··· THE RECORDS ···
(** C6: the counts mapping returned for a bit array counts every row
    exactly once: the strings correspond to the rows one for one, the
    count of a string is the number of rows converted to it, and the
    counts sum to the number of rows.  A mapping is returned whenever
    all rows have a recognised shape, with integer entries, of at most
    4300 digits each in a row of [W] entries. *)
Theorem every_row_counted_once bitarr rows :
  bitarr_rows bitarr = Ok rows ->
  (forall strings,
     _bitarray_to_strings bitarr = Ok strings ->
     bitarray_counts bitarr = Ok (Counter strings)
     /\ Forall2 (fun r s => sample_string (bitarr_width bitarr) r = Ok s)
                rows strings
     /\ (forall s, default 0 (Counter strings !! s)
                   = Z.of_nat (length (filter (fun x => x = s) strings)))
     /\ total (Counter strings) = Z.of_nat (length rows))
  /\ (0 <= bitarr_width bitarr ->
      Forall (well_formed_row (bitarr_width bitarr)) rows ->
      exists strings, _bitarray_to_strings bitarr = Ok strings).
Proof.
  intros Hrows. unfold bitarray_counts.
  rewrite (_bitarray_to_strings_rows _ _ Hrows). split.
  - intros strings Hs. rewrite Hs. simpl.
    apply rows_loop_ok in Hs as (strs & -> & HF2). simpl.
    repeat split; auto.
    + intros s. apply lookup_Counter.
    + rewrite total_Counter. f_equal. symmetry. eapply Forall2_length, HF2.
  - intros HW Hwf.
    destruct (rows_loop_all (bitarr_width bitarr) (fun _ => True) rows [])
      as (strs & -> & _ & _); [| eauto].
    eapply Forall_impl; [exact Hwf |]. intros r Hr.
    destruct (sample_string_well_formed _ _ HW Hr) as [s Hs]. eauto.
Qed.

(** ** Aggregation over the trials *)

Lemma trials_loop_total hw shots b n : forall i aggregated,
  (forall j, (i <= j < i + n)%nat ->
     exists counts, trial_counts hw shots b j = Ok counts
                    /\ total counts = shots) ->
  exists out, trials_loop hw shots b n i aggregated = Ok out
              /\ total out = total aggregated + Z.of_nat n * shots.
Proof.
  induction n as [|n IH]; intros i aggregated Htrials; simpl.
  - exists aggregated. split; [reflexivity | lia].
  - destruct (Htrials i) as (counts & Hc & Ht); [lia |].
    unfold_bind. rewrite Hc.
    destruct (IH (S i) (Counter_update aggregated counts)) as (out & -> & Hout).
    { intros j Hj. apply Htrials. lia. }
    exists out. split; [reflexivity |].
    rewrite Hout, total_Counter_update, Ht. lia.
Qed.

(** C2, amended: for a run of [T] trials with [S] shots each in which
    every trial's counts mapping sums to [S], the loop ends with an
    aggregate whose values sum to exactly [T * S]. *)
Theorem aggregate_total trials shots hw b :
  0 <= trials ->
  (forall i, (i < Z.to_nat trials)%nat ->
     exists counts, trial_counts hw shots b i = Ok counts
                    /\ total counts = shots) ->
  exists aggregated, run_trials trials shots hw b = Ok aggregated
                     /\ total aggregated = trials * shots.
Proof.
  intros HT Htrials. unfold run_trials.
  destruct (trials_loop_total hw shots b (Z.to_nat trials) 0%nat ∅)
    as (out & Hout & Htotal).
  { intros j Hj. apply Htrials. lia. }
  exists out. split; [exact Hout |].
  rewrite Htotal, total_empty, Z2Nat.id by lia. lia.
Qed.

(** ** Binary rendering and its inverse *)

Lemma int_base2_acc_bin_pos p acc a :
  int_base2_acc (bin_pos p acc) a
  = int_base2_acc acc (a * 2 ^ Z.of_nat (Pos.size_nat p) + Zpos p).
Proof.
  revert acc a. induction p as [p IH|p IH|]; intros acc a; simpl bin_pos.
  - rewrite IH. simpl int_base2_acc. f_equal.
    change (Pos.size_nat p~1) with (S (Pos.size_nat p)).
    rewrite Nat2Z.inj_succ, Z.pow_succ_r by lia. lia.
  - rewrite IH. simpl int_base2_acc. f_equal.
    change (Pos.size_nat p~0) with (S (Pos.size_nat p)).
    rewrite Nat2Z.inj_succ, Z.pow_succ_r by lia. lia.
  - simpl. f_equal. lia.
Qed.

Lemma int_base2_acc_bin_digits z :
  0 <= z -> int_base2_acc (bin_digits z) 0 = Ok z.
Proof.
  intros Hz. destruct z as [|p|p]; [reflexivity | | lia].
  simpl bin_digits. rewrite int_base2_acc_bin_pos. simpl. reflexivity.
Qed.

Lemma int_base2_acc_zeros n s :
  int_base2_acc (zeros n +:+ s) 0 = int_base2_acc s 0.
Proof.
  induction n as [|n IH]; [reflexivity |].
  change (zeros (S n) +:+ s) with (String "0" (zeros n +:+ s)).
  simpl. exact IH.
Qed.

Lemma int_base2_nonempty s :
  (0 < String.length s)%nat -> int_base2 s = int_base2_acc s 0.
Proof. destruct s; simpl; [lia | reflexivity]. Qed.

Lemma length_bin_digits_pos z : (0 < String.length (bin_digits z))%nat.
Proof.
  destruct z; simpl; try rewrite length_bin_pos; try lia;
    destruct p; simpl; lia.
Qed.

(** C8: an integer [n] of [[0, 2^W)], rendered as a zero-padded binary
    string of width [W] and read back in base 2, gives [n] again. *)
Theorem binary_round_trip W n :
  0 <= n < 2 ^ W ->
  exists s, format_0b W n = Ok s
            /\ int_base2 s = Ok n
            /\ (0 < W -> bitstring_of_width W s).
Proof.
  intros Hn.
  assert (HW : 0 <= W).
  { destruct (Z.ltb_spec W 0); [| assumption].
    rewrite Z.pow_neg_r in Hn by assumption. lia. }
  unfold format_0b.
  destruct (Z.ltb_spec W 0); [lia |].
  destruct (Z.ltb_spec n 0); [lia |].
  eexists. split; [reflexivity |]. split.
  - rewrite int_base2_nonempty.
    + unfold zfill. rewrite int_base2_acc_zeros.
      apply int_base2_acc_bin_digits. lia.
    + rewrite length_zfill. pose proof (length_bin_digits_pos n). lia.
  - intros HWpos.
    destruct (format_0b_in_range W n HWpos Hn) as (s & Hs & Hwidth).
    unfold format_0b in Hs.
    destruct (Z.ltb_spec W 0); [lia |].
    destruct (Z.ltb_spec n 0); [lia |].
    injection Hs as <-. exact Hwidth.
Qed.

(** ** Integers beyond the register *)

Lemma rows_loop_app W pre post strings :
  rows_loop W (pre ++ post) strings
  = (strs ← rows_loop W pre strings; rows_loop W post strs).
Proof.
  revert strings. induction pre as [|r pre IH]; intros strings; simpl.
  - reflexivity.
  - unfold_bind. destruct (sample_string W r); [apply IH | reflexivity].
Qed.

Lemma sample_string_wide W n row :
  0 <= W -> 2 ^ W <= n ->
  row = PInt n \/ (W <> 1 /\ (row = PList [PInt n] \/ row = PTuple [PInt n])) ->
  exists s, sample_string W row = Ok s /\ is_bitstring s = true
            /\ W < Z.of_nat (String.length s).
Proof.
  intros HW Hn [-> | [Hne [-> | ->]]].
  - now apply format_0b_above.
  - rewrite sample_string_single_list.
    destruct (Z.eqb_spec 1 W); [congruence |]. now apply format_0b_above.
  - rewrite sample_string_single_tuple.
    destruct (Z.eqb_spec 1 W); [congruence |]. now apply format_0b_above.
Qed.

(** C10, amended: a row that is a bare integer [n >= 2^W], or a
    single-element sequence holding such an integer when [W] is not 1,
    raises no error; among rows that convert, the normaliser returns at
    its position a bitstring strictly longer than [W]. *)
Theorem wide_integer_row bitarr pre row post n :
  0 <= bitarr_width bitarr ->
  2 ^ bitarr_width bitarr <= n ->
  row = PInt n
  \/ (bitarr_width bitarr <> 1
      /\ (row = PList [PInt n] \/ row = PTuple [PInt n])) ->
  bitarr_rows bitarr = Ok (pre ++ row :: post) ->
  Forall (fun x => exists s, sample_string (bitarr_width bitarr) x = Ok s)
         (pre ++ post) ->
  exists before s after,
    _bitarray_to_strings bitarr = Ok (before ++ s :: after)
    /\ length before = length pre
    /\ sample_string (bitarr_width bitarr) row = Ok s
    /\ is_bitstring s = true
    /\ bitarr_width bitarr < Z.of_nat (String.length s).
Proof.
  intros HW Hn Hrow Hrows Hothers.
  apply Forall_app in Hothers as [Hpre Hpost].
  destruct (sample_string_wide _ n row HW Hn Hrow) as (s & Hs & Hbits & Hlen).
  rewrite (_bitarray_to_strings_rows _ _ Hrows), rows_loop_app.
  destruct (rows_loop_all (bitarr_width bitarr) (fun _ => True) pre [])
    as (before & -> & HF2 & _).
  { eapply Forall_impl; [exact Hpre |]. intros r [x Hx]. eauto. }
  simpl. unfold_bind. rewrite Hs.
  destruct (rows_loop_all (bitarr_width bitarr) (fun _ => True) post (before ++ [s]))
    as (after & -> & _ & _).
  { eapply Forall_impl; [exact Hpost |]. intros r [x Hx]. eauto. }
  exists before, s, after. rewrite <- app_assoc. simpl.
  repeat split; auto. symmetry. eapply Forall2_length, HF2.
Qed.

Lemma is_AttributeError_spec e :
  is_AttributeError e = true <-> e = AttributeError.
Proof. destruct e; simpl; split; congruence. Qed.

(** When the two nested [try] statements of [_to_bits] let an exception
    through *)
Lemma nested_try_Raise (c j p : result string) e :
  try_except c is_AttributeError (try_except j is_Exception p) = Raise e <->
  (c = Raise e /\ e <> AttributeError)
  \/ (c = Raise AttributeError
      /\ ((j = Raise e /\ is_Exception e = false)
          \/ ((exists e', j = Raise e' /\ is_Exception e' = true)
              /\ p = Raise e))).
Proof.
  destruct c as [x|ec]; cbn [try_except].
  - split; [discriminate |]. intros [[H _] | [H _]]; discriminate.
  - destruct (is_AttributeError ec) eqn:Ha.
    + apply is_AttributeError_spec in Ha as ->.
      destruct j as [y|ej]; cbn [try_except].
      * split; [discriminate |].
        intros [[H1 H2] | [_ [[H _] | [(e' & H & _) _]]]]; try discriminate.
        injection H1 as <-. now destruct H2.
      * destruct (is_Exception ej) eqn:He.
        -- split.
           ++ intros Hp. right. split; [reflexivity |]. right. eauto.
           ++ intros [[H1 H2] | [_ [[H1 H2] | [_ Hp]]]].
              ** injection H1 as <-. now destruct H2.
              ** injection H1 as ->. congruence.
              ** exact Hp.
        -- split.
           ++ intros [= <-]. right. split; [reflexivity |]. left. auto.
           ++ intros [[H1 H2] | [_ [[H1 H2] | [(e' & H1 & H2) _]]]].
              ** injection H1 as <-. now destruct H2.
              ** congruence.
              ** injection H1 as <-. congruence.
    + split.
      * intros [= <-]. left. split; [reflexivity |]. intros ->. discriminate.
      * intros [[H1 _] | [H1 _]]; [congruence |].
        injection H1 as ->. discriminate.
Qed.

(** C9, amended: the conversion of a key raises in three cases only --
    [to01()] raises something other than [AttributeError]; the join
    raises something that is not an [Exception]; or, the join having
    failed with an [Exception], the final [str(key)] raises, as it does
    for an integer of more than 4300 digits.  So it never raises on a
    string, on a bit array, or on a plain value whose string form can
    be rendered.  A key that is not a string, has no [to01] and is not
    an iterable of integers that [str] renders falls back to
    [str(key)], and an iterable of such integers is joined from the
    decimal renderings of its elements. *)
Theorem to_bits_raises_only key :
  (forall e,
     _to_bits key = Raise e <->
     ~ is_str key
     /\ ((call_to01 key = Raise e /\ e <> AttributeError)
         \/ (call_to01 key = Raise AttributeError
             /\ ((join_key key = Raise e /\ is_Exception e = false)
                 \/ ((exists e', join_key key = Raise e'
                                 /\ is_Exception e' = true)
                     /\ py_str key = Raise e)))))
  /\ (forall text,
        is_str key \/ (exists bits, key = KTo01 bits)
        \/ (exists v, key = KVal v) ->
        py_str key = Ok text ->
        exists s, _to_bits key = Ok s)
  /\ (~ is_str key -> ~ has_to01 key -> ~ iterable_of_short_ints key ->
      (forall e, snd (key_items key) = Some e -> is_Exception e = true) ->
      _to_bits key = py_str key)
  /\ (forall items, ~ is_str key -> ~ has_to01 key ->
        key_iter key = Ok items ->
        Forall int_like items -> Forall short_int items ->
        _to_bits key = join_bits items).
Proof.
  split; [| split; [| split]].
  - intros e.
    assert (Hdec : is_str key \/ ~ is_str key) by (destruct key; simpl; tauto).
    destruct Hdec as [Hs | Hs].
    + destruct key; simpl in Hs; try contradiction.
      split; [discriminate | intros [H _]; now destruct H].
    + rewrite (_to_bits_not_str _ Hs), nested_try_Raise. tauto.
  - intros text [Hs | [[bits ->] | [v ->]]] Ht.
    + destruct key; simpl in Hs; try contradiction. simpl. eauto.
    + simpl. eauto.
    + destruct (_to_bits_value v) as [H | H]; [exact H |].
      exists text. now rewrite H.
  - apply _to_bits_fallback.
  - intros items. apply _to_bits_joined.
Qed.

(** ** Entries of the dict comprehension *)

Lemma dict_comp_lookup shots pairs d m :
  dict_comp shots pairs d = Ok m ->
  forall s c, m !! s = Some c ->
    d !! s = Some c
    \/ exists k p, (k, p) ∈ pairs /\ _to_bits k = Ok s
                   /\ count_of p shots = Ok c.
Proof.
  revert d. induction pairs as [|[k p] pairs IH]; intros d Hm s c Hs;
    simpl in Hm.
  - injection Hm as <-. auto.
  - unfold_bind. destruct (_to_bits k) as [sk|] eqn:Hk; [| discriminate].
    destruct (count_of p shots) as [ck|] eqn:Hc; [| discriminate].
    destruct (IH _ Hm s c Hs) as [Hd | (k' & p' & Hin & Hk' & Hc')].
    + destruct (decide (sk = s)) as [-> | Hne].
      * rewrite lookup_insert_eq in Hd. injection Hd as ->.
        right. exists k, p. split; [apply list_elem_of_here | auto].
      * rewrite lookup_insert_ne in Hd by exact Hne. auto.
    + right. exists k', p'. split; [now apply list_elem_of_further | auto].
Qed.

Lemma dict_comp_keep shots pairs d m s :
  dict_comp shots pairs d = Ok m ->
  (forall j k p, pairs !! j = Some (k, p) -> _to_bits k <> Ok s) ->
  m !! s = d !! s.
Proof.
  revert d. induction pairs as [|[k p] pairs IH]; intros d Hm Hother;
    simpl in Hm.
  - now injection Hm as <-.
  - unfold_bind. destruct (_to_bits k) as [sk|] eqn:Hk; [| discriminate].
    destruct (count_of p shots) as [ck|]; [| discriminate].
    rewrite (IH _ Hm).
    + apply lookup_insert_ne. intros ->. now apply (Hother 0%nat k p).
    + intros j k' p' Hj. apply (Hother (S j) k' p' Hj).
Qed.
···
Give again, word for word, every line of the listing above from the one with "[to01] and is not" to the one with "destruct Hdec as [Hs | Hs].", both inclusive, and nothing beyond them.

* **YOUR SOLUTION**:
    be rendered.  A key that is not a string, has no [to01] and is not
    an iterable of integers that [str] renders falls back to
    [str(key)], and an iterable of such integers is joined from the
    decimal renderings of its elements. *)
Theorem to_bits_raises_only key :
  (forall e,
     _to_bits key = Raise e <->
     ~ is_str key
     /\ ((call_to01 key = Raise e /\ e <> AttributeError)
         \/ (call_to01 key = Raise AttributeError
             /\ ((join_key key = Raise e /\ is_Exception e = false)
                 \/ ((exists e', join_key key = Raise e'
                                 /\ is_Exception e' = true)
                     /\ py_str key = Raise e)))))
  /\ (forall text,
        is_str key \/ (exists bits, key = KTo01 bits)
        \/ (exists v, key = KVal v) ->
        py_str key = Ok text ->
        exists s, _to_bits key = Ok s)
  /\ (~ is_str key -> ~ has_to01 key -> ~ iterable_of_short_ints key ->
      (forall e, snd (key_items key) = Some e -> is_Exception e = true) ->
      _to_bits key = py_str key)
  /\ (forall items, ~ is_str key -> ~ has_to01 key ->
        key_iter key = Ok items ->
        Forall int_like items -> Forall short_int items ->
        _to_bits key = join_bits items).
Proof.
  split; [| split; [| split]].
  - intros e.
    assert (Hdec : is_str key \/ ~ is_str key) by (destruct key; simpl; tauto).
    destruct Hdec as [Hs | Hs].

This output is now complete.